EXERCISE OBJECTIVE: Only one portion of the data is to be written out: from the line bearing "Section Flush." through the line bearing "Lemma wire_len_app l1". Write it exactly as it appears.

RECORDS SUPPLIED:

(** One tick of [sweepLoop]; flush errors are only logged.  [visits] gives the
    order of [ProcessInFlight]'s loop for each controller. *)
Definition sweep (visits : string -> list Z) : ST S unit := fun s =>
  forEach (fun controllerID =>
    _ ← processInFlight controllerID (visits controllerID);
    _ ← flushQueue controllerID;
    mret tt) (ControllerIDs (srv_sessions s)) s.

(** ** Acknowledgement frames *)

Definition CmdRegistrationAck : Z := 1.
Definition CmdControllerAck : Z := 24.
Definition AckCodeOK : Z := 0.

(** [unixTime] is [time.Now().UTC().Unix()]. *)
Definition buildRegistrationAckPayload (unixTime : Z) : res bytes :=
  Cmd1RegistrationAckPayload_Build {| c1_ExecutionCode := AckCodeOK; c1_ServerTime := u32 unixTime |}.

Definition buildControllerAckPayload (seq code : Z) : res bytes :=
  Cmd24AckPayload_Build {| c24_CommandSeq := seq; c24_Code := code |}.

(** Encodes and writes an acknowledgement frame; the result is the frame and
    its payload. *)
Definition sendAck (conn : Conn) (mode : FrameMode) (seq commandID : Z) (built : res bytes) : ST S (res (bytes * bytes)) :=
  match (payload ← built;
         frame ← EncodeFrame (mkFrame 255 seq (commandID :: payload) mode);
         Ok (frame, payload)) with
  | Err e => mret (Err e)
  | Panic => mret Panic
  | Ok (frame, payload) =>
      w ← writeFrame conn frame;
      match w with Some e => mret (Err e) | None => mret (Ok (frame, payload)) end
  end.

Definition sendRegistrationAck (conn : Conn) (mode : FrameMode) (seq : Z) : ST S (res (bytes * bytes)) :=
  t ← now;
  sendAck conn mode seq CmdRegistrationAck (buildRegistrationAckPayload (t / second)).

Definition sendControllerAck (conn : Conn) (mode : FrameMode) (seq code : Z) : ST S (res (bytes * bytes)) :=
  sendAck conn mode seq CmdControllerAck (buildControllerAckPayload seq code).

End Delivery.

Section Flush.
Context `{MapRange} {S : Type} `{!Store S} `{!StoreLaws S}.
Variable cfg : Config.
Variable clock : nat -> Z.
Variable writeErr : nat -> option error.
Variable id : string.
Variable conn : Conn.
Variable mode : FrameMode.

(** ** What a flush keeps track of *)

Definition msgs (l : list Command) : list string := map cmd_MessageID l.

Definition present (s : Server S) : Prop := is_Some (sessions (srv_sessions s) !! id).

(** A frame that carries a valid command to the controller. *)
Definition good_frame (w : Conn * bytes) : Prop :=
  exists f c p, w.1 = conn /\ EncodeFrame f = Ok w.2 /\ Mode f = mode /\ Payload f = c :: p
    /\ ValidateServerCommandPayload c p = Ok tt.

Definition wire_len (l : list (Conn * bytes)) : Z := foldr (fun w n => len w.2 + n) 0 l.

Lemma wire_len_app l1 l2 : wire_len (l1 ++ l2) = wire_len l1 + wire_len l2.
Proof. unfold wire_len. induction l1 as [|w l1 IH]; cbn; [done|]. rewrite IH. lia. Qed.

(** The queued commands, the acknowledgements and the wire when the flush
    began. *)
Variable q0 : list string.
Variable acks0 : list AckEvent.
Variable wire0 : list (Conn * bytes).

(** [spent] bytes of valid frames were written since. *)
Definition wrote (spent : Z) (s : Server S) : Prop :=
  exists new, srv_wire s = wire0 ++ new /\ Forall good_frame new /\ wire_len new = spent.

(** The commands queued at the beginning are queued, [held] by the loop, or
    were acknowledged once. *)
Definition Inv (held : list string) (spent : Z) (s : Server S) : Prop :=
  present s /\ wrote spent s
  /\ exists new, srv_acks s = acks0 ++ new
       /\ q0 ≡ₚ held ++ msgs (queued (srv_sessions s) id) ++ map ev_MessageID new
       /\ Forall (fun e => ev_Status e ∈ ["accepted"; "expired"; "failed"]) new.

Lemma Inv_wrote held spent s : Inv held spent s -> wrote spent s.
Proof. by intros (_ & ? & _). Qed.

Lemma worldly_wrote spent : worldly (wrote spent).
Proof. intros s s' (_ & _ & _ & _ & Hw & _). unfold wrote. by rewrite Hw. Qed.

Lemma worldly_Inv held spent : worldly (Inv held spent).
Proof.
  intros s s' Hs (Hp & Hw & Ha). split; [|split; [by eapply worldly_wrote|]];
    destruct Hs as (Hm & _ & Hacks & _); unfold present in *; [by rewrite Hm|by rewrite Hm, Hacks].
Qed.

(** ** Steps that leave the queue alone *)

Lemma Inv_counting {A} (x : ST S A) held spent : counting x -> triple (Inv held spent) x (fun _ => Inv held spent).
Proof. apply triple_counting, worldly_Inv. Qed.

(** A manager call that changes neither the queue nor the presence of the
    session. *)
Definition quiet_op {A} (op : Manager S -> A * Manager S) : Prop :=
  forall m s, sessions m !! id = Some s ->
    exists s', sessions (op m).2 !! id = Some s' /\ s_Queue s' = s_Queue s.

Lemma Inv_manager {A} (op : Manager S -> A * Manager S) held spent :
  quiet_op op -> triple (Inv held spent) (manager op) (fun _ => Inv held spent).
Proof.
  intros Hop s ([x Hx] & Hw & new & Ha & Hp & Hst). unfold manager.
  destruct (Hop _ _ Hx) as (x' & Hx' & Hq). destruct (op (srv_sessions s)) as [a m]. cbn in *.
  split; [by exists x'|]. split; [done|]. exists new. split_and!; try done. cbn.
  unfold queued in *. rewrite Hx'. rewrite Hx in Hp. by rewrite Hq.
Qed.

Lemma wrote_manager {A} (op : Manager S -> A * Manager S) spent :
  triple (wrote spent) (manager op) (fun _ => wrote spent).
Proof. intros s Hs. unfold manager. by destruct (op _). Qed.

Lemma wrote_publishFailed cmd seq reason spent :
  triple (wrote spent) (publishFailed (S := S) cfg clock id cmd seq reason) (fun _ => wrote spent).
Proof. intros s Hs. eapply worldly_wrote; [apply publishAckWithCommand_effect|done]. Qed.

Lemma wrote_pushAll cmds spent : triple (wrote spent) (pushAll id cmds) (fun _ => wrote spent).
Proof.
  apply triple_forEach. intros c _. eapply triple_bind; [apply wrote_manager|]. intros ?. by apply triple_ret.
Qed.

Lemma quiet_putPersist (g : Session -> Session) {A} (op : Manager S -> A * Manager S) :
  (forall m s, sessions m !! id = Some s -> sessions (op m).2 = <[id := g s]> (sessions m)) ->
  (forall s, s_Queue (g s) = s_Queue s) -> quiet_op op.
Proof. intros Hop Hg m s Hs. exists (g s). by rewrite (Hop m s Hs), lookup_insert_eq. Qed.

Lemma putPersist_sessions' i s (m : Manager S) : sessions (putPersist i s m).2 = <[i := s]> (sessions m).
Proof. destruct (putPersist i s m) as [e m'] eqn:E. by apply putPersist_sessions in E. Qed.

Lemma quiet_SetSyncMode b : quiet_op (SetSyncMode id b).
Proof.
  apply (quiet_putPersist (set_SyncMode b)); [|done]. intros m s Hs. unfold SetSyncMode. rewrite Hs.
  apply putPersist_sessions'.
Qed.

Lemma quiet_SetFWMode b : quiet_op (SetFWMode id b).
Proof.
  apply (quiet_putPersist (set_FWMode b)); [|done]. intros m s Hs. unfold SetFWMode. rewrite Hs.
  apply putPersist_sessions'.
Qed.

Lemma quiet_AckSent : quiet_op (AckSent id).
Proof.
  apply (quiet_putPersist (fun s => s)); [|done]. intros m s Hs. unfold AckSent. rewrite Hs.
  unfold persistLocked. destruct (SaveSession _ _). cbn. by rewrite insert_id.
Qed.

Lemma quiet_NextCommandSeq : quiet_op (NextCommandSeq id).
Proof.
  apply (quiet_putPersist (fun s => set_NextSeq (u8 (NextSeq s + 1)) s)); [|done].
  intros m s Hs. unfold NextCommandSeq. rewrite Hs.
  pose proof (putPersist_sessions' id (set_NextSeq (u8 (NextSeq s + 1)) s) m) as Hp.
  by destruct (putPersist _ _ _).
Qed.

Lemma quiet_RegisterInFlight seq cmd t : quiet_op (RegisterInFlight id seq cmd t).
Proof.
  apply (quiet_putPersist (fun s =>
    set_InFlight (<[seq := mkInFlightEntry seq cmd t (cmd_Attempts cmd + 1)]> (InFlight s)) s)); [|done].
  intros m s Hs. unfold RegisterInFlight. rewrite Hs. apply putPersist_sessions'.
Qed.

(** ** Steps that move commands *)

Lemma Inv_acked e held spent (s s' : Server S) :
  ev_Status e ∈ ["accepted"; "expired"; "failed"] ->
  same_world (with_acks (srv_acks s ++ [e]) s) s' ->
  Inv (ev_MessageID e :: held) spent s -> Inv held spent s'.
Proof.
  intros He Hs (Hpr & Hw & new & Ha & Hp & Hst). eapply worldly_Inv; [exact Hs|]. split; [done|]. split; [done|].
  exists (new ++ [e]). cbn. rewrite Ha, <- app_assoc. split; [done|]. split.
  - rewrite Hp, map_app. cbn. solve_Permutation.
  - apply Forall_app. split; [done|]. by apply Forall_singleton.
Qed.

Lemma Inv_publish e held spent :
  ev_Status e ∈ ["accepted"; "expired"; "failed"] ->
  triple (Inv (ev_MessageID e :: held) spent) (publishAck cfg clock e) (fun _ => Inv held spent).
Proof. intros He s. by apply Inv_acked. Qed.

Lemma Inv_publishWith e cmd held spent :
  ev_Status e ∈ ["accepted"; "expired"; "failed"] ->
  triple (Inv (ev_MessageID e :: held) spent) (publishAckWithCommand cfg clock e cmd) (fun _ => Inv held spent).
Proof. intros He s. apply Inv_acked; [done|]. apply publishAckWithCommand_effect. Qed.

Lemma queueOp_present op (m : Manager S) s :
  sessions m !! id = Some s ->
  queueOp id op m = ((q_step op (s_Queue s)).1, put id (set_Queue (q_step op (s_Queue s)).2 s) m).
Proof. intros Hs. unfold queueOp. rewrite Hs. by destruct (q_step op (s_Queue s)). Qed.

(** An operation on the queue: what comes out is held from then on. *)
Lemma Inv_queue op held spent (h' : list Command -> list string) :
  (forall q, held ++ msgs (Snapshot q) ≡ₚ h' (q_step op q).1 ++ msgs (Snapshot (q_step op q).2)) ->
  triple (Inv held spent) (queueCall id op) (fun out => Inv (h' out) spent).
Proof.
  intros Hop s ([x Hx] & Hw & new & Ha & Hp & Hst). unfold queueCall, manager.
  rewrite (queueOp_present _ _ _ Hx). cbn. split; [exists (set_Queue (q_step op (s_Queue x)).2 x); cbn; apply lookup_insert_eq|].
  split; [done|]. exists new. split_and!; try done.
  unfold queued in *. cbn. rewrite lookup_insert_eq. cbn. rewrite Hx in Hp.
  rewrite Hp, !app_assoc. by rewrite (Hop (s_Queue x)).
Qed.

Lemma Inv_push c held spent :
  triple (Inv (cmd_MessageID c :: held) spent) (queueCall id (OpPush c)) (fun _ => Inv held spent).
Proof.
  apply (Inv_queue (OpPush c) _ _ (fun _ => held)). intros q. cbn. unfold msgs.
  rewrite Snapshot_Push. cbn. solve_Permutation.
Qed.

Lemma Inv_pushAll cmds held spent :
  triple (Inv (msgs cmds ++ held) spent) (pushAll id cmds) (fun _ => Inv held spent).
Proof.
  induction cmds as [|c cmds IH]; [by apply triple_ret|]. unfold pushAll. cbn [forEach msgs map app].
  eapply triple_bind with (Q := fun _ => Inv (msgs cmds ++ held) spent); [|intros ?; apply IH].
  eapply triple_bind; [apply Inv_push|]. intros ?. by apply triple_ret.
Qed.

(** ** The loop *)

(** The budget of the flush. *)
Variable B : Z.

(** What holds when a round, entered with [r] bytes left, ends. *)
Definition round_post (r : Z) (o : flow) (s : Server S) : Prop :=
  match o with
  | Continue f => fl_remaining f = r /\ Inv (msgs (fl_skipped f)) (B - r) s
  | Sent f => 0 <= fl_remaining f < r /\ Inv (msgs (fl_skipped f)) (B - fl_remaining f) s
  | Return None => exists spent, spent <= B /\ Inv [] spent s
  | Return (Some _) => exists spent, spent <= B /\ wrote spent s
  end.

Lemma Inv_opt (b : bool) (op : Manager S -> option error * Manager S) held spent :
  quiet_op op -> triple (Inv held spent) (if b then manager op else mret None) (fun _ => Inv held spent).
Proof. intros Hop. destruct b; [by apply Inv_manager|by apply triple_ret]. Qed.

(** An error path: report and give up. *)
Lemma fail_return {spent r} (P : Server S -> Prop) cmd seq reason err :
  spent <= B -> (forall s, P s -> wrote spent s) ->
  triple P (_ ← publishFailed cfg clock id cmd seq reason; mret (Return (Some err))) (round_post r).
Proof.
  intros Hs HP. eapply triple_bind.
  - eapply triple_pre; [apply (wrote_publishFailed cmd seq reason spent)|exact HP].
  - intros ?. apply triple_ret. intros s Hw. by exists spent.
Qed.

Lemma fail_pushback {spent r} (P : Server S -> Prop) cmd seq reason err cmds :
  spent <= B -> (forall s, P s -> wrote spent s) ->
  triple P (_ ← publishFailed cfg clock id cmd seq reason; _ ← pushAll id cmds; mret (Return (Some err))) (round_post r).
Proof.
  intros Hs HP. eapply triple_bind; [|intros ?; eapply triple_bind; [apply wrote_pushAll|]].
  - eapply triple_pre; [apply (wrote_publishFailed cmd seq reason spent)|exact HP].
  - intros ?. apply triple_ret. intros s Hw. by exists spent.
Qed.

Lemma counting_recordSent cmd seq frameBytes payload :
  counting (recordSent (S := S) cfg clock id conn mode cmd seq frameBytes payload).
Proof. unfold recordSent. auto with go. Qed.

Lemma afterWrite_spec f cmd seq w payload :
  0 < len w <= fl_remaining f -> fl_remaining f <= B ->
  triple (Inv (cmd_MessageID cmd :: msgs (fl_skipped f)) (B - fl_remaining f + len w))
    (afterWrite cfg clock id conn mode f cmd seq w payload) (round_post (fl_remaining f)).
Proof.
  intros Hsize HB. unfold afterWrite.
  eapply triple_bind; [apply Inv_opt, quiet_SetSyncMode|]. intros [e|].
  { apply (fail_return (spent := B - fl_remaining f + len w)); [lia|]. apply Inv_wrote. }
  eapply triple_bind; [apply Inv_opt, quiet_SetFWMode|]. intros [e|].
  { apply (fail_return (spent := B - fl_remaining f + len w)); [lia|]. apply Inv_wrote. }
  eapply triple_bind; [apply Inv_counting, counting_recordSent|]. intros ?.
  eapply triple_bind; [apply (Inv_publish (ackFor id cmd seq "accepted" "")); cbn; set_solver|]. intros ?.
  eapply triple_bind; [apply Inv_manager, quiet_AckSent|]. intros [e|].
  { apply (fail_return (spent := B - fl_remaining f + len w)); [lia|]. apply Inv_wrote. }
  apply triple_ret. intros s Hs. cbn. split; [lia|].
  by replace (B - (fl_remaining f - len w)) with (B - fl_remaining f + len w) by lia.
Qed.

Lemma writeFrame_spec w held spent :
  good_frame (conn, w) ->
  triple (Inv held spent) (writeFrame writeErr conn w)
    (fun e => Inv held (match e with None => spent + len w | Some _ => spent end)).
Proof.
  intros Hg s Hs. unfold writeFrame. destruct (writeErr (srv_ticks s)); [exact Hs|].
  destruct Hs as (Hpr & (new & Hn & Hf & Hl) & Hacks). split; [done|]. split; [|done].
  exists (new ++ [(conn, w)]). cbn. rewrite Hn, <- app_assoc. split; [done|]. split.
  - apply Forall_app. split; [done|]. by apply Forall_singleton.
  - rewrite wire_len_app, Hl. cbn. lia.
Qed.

WRITTEN ANSWER:
Section Flush.
Context `{MapRange} {S : Type} `{!Store S} `{!StoreLaws S}.
Variable cfg : Config.
Variable clock : nat -> Z.
Variable writeErr : nat -> option error.
Variable id : string.
Variable conn : Conn.
Variable mode : FrameMode.

(** ** What a flush keeps track of *)

Definition msgs (l : list Command) : list string := map cmd_MessageID l.

Definition present (s : Server S) : Prop := is_Some (sessions (srv_sessions s) !! id).

(** A frame that carries a valid command to the controller. *)
Definition good_frame (w : Conn * bytes) : Prop :=
  exists f c p, w.1 = conn /\ EncodeFrame f = Ok w.2 /\ Mode f = mode /\ Payload f = c :: p
    /\ ValidateServerCommandPayload c p = Ok tt.

Definition wire_len (l : list (Conn * bytes)) : Z := foldr (fun w n => len w.2 + n) 0 l.

Lemma wire_len_app l1 l2 : wire_len (l1 ++ l2) = wire_len l1 + wire_len l2.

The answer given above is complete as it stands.